I saw their original deck when The Wing wasn’t called The Wing. [Cutler and I] were first introduced through a friend, and we started working with them to imagine the original concept.
The advice we’re giving them changes along the way. It’s a familiar journey to be on with them, because I’ve been in their shoes. When you’re an entrepreneur, the skillset is always changing.
With Audrey and Lauren, we meet regularly with [WeWork Chief Operations Officer] Jen Berrent. Right now we’re looking at a five-year road map for them in terms of scale. Because WeWork has gone to so many cities and because we’re such a global business, they’re looking to us in terms of which cities they should go to next, how many locations each city can hold, and what type of capital does it take to build those locations.
You’ve used a career coach throughout your professional life. How have your questions for her changed over the years?
Elizabeth and I had questions early on in the business, and we googled “career coach NYC” and found her. We originally used her because we wanted to make sure our partnership had a foundation of trust and transparency.
At SoulCycle, I went from working the front desk to having 2,000 employees. Working with [a coach] has helped me to become a better leader and to make difficult decisions by talking through them with her. A coach can help you figure out your personal leadership style and how to make decisions that are authentic for you.
What kind of questions do you ask your coach now?
When I came to WeWork, we talked a lot about the difference between being an entrepreneur and working within a business. Being the new person in the room, the shift is that I’ve spent the last few months listening and absorbing what’s going on here.
Stepping into a new role, how do you influence others and get your ideas heard?
By presenting ideas in a way that allows people to collaborate on your ideas. If you turn your ideas into more of a dialogue than a monologue, it’s easier for other people to feel invested. You want to present it and make it everybody’s idea. Then people can be much more enthusiastic about it.
What’s the secret to having staying power as a brand?
Brands need to listen to their customers. They will tell you what they want. Also, the ability to innovate. Just when you think you know what someone wants, they begin to take it for granted. The ability to consistently innovate and surprise your customers gives brands a lot of staying power.

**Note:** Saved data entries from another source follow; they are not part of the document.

(* ===== verification/DirectTurnsSpec.v ===== *)
(** What the queue of direct turns guarantees, over all histories of the store's methods and
    of the leases: turns of a conversation run one at a time in the order of admission, what
    is settled stays settled, a controller that lost its lease changes nothing, an admission
    is made once, and no turn is stuck. *)

From S2P Require Import Prelude PyVal Lease ToolDispatch DirectTurns.

(** ** Histories *)

(** A method call.  [i] is the row it read first, by its place in [seen]. *)
Inductive turn_op :=
| TLease (now : Z) (o : Lease.op)
| TRead (rid : string)
| TAdmit (s : submission) (guard : bool) (predecessor : option (string * string * Lease * Z * Z)) (attempts : nat → attempt)
| TEdit (rid : string) (payload : pydict) (version : Z) (expected : option string) (now : Z)
| TCancel (rid : string) (now : Z)
| TCancelConversation (c : string) (clear_queue : bool) (active : option string) (now : Z)
| TExpedite (c session : string) (revision now : Z)
| TCheckpoint (rid : string) (lease : Lease) (phase : string) (metadata : pydict) (clear : bool) (now at_ : Z)
| TRecord (rid : string) (lease : Lease) (session : string) (turn : option string) (ds : list pydict) (metadata : pydict) (now at_ : Z)
| TComplete (rid : string) (lease : Lease) (session : string) (turn : option string) (ids : list string) (metadata : pydict) (now at_ : Z)
| TMerge (rid : string) (lease : Lease) (session : string) (turn : option string) (call executor : string)
    (instance : option string) (state : string) (now at_ : Z)
| TClaim (i : nat) (rid : string) (lease : Lease) (controller incarnation : string) (session : option string) (now at_ : Z)
| TAbsorb (i : nat) (rid : string) (lease : Lease) (controller incarnation absorbed_by : string) (session : option string) (now at_ : Z)
| TRunning (i : nat) (rid : string) (lease : Lease) (now at_ : Z)
| TAbsorbed (i : nat) (rid : string) (lease : Lease) (now at_ : Z)
| TTerminal (i : nat) (rid : string) (lease : Lease) (s : DirectTurnStatus) (o : option pydict) (now at_ : Z)
| TRecoverable (i : nat) (rid : string) (lease : Lease) (o : option pydict) (now at_ : Z)
| TTransient (i : nat) (rid : string) (lease : Lease) (o : pydict) (retry_after : option Z) (now at_ : Z)
| TRecoverClaim (i : nat) (rid : string) (lease : Lease) (o : option pydict) (now at_ : Z)
| TStaleAmbiguous (i : nat) (rid : string) (lease : Lease) (o : pydict) (now at_ : Z)
| TReconcileAbsorbed (i : nat) (rid : string) (lease : Lease) (now at_ : Z)
| TReconcileCompleted (i : nat) (rid : string) (lease : Lease) (o : pydict) (now at_ : Z)
| TCancelStale (i : nat) (rid : string) (lease : Lease) (now at_ : Z)
| TRecoverAbsorbing (i : nat) (rid : string) (lease : Lease) (now at_ : Z)
| TRecoverRunning (i : nat) (rid : string) (lease : Lease) (o : pydict) (now at_ : Z)
| TBeginRecovery (rid : string) (lease : Lease) (controller incarnation : string) (deadline now at_ : Z)
| TRecoveryTerminal (i : nat) (rid : string) (lease : Lease) (s : DirectTurnStatus) (o : pydict) (now at_ : Z)
| TFinishRecovery (rid : string) (lease : Lease) (o : pydict) (now at_ : Z)
| TResolve (digest rid actor reason transaction : string) (e : DirectTurnRecoverySnapshot) (now at_ : Z)
| TVisibility (i : nat) (rid : string) (now : Z)
| TDeliver (rid : string) (lease : Lease) (delivery_id : string) (d : pydict) (content : string) (at_ : Z).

Which brands do you look up to?
Apple has been relevant for a long time. Apple changes with us and even leads a lot of our change. I also look at Nike, another hero brand for me at always staying relevant. Whereas for Apple, the product always changes to stay relevant; with Nike, their messages always stay relevant. They’re always on the cusp of what’s going on in the world.
In a recent interview in The Cut, you remarked that “right now it’s very chic to be a woman.” Can you unpack what you meant by that?
It’s a wonderful time to be a woman in business or just a woman in the world. It’s a time where women’s voices are taken more and more seriously. More people are looking to women to be leaders, to step up. With the spotlight on women, it’s our chance to be the leaders we’ve been asking to be.